→ **Material for this task**:
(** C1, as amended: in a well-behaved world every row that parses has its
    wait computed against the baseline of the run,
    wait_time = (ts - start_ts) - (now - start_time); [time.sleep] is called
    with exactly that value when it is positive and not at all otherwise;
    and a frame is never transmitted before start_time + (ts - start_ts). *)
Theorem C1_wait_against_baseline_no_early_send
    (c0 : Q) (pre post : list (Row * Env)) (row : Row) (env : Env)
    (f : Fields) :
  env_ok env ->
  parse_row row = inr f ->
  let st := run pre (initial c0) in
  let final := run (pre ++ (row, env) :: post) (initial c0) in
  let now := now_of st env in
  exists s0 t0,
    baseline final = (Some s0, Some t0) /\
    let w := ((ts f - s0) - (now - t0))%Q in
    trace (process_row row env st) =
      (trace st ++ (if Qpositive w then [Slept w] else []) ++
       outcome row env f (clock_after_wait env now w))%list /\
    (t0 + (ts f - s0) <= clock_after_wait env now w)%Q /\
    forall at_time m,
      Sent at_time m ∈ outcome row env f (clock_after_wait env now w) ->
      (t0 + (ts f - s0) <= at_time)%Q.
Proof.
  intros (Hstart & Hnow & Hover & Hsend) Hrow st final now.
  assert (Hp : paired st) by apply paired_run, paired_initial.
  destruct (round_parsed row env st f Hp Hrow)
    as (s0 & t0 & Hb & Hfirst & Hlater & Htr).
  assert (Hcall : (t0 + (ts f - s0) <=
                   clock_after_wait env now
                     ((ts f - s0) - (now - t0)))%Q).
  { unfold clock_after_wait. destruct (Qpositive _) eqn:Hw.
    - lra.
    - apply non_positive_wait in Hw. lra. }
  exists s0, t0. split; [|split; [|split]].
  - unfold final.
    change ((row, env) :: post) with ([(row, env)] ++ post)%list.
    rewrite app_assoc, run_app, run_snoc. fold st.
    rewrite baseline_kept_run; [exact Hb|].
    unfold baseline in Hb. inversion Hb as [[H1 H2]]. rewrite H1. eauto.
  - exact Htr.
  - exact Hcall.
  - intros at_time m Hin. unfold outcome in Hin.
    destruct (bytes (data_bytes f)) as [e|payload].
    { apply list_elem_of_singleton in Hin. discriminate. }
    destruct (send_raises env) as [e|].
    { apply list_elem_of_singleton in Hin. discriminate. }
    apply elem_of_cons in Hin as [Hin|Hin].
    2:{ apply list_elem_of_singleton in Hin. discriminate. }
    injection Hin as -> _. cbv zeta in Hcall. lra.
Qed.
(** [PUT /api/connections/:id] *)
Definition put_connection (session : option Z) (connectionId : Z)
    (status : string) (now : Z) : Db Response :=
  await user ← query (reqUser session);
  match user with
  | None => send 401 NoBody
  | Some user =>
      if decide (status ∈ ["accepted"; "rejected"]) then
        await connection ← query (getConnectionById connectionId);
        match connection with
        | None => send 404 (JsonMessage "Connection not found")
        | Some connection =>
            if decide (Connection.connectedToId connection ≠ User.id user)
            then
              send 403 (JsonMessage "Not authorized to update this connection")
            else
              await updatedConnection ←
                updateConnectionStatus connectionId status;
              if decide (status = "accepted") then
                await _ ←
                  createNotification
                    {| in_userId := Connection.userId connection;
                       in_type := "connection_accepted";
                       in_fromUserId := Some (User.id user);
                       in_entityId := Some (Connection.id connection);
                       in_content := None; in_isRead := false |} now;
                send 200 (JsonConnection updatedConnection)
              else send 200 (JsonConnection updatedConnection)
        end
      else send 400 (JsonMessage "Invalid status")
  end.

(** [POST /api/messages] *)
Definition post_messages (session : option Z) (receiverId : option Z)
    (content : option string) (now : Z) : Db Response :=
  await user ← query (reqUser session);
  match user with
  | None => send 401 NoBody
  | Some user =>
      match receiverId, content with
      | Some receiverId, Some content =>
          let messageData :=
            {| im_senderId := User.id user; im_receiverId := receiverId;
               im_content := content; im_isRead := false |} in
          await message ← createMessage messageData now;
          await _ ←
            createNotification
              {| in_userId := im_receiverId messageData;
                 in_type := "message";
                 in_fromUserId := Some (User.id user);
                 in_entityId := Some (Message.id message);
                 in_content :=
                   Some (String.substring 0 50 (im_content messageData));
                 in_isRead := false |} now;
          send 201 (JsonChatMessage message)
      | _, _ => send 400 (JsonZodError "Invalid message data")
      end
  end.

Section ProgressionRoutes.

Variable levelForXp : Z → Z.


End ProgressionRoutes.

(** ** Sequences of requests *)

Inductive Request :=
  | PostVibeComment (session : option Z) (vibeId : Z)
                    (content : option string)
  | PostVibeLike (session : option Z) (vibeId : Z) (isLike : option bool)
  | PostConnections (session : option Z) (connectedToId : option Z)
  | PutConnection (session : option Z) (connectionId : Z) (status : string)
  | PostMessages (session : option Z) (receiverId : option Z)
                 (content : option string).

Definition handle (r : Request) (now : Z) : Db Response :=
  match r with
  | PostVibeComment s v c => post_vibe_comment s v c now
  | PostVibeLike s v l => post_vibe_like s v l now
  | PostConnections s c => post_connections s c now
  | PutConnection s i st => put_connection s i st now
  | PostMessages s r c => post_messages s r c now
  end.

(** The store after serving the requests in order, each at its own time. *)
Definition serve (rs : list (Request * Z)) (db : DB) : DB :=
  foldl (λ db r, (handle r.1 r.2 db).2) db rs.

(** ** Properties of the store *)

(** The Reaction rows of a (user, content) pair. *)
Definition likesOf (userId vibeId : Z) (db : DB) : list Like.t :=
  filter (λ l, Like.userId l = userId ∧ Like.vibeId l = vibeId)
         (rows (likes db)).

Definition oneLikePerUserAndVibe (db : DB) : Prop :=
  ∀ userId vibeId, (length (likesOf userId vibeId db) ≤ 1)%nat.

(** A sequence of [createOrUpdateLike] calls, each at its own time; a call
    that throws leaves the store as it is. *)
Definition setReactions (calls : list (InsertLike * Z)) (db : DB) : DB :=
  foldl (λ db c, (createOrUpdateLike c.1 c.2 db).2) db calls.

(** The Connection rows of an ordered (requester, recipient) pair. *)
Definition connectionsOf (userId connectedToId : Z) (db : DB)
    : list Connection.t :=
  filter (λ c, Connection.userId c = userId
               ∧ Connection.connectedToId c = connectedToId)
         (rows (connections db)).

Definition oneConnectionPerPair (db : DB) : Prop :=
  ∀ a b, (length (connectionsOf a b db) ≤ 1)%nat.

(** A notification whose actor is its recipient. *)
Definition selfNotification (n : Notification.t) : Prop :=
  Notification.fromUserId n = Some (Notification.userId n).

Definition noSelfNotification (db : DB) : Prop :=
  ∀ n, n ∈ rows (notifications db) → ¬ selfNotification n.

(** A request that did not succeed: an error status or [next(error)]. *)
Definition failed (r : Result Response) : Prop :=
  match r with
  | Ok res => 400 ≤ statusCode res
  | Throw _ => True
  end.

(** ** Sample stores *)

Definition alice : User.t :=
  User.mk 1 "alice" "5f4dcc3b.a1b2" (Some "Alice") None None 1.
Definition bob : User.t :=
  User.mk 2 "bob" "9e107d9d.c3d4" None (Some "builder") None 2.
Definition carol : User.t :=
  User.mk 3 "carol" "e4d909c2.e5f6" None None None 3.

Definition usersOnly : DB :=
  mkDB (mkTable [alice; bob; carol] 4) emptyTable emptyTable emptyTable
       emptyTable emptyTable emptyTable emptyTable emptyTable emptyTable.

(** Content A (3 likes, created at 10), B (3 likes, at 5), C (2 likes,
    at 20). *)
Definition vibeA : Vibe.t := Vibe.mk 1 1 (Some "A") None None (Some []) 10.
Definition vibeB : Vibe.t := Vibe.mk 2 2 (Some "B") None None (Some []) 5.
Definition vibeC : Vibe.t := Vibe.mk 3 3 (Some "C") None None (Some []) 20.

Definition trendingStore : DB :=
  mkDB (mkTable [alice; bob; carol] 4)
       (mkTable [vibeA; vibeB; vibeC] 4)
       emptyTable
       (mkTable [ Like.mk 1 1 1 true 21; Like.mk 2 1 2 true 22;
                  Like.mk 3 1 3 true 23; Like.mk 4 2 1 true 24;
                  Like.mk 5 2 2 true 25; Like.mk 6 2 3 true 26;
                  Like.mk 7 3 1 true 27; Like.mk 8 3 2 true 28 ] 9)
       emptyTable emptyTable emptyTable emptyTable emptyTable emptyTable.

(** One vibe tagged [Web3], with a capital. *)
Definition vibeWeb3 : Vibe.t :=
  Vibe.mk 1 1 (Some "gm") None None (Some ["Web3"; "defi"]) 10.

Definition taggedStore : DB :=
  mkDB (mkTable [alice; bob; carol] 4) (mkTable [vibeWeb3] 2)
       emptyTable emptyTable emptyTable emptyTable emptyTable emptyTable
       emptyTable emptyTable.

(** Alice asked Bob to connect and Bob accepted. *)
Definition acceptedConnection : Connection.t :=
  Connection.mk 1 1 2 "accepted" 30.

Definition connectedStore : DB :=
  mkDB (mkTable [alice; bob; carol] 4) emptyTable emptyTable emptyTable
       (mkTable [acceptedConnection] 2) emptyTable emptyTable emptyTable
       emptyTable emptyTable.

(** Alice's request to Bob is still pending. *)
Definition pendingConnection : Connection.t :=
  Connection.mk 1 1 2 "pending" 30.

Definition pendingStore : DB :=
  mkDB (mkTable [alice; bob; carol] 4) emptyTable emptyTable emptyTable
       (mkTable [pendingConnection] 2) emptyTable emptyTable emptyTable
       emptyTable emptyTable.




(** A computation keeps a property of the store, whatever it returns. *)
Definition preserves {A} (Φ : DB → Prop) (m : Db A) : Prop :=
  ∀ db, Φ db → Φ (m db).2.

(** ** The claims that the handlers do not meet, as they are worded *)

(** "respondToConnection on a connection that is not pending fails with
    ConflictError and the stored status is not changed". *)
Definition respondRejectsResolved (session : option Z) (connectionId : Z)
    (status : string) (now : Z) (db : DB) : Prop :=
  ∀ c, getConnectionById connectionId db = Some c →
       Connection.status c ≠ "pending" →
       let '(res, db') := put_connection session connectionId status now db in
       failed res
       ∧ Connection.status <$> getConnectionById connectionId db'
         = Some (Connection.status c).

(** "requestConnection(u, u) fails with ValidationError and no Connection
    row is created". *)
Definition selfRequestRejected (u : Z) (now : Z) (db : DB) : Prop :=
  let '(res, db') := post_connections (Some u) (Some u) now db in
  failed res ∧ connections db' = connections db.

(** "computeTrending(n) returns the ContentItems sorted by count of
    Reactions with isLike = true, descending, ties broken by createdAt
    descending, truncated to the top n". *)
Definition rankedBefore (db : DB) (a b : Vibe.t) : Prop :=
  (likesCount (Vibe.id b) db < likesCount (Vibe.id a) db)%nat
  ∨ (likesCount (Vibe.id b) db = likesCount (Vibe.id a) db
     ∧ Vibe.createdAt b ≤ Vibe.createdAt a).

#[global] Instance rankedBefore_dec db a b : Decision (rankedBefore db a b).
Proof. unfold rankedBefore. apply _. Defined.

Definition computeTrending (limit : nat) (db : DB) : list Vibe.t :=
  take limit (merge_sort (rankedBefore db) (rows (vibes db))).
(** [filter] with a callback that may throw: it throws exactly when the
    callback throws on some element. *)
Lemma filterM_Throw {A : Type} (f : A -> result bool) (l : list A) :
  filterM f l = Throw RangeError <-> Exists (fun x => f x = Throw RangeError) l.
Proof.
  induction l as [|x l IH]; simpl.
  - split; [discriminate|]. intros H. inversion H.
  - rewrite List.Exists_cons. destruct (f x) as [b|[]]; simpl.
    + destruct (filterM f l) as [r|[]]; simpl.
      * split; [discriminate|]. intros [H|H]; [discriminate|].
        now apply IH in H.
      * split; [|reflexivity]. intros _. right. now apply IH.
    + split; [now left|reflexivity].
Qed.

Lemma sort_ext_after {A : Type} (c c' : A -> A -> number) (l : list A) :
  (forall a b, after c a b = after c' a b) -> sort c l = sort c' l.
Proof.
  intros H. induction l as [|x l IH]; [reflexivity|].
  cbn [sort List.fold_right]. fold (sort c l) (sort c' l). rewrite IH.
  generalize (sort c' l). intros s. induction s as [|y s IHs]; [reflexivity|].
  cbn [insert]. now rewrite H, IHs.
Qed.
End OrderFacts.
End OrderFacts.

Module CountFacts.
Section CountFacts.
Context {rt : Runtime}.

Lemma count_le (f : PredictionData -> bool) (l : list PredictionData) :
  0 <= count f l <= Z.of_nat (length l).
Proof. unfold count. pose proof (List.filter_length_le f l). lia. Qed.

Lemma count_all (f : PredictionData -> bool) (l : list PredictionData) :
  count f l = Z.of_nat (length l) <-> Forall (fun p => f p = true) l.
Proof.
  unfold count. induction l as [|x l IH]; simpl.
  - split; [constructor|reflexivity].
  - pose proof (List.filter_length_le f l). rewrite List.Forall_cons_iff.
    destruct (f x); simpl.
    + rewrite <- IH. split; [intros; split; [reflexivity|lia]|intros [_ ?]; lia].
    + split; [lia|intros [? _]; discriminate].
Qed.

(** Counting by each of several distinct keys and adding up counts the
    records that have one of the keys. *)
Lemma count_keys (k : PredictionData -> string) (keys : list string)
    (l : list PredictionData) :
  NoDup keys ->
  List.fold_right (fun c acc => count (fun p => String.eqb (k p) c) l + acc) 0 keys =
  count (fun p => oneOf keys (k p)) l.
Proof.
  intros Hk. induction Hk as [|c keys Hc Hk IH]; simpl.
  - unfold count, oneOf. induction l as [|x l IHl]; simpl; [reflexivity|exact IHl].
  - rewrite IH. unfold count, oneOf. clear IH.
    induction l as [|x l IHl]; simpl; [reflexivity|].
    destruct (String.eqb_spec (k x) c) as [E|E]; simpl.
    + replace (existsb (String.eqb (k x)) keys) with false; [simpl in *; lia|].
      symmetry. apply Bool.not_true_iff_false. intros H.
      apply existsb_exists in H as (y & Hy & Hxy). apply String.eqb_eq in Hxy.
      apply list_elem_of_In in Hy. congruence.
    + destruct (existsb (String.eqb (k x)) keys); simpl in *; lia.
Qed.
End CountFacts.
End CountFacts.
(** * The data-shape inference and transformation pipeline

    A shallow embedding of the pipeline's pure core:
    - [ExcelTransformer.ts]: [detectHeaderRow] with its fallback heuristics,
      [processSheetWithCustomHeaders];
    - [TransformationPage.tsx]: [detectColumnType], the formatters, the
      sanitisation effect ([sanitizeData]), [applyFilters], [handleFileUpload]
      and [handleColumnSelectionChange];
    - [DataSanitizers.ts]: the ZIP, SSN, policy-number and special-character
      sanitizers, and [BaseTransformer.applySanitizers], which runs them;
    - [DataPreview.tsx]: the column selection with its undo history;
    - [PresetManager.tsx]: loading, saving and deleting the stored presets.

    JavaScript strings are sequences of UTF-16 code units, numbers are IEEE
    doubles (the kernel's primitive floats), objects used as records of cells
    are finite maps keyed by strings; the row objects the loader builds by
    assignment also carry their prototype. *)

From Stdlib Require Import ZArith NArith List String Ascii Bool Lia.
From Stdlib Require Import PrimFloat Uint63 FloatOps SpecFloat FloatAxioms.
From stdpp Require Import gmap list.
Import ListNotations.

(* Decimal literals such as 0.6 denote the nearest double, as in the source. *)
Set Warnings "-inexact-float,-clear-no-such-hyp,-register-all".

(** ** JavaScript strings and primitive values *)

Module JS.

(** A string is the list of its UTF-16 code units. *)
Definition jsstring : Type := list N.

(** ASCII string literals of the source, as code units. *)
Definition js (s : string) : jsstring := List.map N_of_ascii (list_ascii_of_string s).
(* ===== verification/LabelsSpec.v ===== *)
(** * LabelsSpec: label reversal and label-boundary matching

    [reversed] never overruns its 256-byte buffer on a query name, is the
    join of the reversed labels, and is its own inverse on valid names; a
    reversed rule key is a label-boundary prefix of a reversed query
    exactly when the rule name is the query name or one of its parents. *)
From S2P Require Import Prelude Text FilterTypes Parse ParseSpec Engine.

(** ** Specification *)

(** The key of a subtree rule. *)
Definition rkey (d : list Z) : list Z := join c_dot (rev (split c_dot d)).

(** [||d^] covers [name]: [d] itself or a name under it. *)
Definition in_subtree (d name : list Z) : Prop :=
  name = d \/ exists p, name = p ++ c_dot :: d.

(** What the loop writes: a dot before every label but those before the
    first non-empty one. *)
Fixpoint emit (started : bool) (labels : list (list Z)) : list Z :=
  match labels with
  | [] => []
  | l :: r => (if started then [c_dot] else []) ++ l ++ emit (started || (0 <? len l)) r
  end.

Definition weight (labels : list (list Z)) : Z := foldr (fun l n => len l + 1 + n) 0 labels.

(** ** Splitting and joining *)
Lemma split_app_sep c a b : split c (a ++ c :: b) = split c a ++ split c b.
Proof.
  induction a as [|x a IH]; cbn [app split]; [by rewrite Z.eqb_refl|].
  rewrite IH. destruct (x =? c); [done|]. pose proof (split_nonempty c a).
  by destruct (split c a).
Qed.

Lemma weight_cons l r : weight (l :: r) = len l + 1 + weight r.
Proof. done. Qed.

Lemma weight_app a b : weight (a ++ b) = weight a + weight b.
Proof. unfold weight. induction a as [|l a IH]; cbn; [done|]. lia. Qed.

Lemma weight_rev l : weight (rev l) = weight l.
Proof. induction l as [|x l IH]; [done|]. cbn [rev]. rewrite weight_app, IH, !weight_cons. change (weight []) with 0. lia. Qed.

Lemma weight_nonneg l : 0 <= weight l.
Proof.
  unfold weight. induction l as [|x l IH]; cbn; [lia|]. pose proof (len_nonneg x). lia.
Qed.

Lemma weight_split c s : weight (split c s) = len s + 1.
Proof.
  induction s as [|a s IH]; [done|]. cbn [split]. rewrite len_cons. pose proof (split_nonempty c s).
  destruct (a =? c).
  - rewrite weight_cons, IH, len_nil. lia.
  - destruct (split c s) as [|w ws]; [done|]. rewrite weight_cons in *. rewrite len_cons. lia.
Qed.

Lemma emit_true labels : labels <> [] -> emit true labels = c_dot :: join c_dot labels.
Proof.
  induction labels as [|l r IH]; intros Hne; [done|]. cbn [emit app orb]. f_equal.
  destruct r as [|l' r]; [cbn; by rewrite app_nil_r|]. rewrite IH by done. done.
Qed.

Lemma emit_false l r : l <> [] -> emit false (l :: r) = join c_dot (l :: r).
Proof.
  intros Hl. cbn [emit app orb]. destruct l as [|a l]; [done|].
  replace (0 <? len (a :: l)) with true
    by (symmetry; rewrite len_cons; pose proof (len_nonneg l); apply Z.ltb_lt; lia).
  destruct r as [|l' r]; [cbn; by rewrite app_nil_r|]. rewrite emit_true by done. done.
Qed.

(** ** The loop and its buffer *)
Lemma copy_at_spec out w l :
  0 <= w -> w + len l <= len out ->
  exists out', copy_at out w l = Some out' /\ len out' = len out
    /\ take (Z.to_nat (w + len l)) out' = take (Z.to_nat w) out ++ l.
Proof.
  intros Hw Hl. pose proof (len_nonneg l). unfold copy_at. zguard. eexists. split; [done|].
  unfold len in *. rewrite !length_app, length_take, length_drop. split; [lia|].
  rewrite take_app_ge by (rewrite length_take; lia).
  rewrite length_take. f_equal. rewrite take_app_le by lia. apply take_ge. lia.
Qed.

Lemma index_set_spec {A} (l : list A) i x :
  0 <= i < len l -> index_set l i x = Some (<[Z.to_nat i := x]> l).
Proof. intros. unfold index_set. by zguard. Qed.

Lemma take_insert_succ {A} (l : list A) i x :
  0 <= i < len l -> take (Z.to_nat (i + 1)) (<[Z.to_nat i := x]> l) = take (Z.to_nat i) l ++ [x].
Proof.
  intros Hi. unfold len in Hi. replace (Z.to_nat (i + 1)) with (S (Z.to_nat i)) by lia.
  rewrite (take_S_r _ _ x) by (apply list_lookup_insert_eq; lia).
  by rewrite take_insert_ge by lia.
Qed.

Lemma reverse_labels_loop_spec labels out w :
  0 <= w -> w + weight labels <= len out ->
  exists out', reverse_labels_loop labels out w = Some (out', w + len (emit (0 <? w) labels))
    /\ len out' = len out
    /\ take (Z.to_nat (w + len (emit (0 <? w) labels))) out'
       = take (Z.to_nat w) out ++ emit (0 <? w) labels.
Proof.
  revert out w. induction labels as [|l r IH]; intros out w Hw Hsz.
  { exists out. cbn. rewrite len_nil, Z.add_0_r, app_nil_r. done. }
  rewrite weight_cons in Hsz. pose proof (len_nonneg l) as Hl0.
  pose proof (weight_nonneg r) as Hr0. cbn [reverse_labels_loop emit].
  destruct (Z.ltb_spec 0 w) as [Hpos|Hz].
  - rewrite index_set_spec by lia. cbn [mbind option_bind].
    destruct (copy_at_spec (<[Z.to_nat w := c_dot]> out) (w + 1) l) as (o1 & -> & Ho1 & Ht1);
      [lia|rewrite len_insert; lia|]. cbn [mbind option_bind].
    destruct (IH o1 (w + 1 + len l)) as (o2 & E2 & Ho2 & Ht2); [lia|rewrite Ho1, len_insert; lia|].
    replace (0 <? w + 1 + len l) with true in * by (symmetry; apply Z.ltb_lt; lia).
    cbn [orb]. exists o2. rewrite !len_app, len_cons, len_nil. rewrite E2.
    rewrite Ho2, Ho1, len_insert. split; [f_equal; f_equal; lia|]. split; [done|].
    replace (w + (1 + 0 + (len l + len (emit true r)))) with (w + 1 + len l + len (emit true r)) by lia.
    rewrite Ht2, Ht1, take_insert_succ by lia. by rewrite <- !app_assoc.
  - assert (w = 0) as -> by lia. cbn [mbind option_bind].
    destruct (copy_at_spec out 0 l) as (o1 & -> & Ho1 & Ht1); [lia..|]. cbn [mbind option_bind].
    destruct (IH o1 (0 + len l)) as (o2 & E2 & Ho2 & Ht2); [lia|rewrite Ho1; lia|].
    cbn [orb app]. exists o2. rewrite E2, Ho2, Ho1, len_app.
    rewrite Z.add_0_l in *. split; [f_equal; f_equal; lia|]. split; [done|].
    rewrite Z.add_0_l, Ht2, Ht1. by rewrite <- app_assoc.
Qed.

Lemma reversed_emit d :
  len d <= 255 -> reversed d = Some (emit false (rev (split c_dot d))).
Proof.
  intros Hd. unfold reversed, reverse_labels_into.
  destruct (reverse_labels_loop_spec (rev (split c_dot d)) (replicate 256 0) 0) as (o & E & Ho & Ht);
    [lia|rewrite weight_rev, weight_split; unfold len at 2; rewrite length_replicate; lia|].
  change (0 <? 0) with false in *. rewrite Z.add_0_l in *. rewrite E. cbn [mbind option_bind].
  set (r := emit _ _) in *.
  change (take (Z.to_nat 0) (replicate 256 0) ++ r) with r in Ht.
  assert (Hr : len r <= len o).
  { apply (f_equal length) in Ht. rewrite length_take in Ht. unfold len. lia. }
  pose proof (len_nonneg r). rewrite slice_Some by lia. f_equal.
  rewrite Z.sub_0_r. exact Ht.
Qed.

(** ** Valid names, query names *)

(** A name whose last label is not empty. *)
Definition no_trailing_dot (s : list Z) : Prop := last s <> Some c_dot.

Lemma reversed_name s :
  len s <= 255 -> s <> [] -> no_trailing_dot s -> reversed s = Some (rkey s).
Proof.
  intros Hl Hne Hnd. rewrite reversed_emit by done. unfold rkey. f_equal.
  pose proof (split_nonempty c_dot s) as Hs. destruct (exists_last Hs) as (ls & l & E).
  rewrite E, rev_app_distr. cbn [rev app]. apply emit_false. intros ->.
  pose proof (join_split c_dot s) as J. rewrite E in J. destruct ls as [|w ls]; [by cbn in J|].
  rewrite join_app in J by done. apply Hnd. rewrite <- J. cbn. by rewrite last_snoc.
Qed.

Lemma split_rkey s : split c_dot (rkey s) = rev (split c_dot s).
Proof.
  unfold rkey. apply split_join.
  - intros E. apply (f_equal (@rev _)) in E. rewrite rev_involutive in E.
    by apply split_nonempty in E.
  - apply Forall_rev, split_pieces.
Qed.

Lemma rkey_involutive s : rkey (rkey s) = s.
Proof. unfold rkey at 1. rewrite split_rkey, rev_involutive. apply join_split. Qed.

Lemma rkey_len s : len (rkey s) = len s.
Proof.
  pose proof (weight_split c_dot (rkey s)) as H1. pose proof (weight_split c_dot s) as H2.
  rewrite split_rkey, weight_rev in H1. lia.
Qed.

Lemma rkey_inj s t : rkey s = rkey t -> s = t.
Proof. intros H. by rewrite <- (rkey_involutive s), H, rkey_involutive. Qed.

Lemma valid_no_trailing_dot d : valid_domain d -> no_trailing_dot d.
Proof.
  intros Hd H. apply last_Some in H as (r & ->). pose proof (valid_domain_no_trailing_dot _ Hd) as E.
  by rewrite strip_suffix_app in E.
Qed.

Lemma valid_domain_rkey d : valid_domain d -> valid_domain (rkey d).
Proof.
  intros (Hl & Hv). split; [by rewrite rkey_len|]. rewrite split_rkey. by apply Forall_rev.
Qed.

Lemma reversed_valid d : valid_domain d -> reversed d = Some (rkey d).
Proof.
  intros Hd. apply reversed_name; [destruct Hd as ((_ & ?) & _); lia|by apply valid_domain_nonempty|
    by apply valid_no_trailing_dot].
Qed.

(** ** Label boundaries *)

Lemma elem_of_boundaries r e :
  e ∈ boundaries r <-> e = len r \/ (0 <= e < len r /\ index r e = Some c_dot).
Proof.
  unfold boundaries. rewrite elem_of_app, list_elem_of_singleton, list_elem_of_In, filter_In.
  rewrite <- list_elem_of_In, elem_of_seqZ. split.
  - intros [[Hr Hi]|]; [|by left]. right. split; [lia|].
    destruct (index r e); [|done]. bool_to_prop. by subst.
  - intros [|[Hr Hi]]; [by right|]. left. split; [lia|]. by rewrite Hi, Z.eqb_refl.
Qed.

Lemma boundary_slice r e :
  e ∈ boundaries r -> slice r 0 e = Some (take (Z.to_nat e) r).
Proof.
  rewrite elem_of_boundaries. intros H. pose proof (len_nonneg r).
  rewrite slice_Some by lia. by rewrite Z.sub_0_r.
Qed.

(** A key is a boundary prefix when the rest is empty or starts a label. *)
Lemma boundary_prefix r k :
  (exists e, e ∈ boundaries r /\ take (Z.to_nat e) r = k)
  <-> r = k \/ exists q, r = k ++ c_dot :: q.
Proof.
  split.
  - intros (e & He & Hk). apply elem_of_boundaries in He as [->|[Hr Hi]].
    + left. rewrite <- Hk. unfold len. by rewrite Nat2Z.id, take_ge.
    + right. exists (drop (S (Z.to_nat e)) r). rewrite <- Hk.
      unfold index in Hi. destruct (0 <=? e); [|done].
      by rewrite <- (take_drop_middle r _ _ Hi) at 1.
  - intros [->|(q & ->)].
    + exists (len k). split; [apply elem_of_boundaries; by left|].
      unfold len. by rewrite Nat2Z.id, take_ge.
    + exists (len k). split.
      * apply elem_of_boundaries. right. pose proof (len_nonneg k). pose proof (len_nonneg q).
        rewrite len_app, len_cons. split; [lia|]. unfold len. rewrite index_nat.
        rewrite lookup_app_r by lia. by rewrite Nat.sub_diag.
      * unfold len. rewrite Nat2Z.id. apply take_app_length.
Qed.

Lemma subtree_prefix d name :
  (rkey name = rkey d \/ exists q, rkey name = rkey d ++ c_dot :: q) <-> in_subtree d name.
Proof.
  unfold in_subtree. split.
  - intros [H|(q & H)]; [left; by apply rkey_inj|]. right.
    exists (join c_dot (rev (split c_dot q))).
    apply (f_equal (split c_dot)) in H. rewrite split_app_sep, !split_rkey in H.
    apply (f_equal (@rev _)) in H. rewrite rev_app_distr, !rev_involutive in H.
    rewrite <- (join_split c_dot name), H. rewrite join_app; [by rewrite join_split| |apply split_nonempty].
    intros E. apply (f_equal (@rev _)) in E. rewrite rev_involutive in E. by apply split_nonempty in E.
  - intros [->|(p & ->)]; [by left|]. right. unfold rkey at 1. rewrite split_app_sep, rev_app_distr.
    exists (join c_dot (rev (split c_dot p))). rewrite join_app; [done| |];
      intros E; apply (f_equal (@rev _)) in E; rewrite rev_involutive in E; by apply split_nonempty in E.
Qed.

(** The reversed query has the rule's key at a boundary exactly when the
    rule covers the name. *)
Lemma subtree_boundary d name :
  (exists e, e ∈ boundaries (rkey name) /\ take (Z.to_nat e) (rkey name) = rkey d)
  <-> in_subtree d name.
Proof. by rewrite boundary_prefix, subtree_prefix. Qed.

→ **Task description**:
Reproduce verbatim the lines above, from the line with "destruct (Z.ltb_spec 0 w) as [Hpos|Hz]." through the line with "rewrite Ho2, Ho1, len_insert.".

→ **Response area**:
  destruct (Z.ltb_spec 0 w) as [Hpos|Hz].
  - rewrite index_set_spec by lia. cbn [mbind option_bind].
    destruct (copy_at_spec (<[Z.to_nat w := c_dot]> out) (w + 1) l) as (o1 & -> & Ho1 & Ht1);
      [lia|rewrite len_insert; lia|]. cbn [mbind option_bind].
    destruct (IH o1 (w + 1 + len l)) as (o2 & E2 & Ho2 & Ht2); [lia|rewrite Ho1, len_insert; lia|].
    replace (0 <? w + 1 + len l) with true in * by (symmetry; apply Z.ltb_lt; lia).
    cbn [orb]. exists o2. rewrite !len_app, len_cons, len_nil. rewrite E2.
    rewrite Ho2, Ho1, len_insert. split; [f_equal; f_equal; lia|]. split; [done|].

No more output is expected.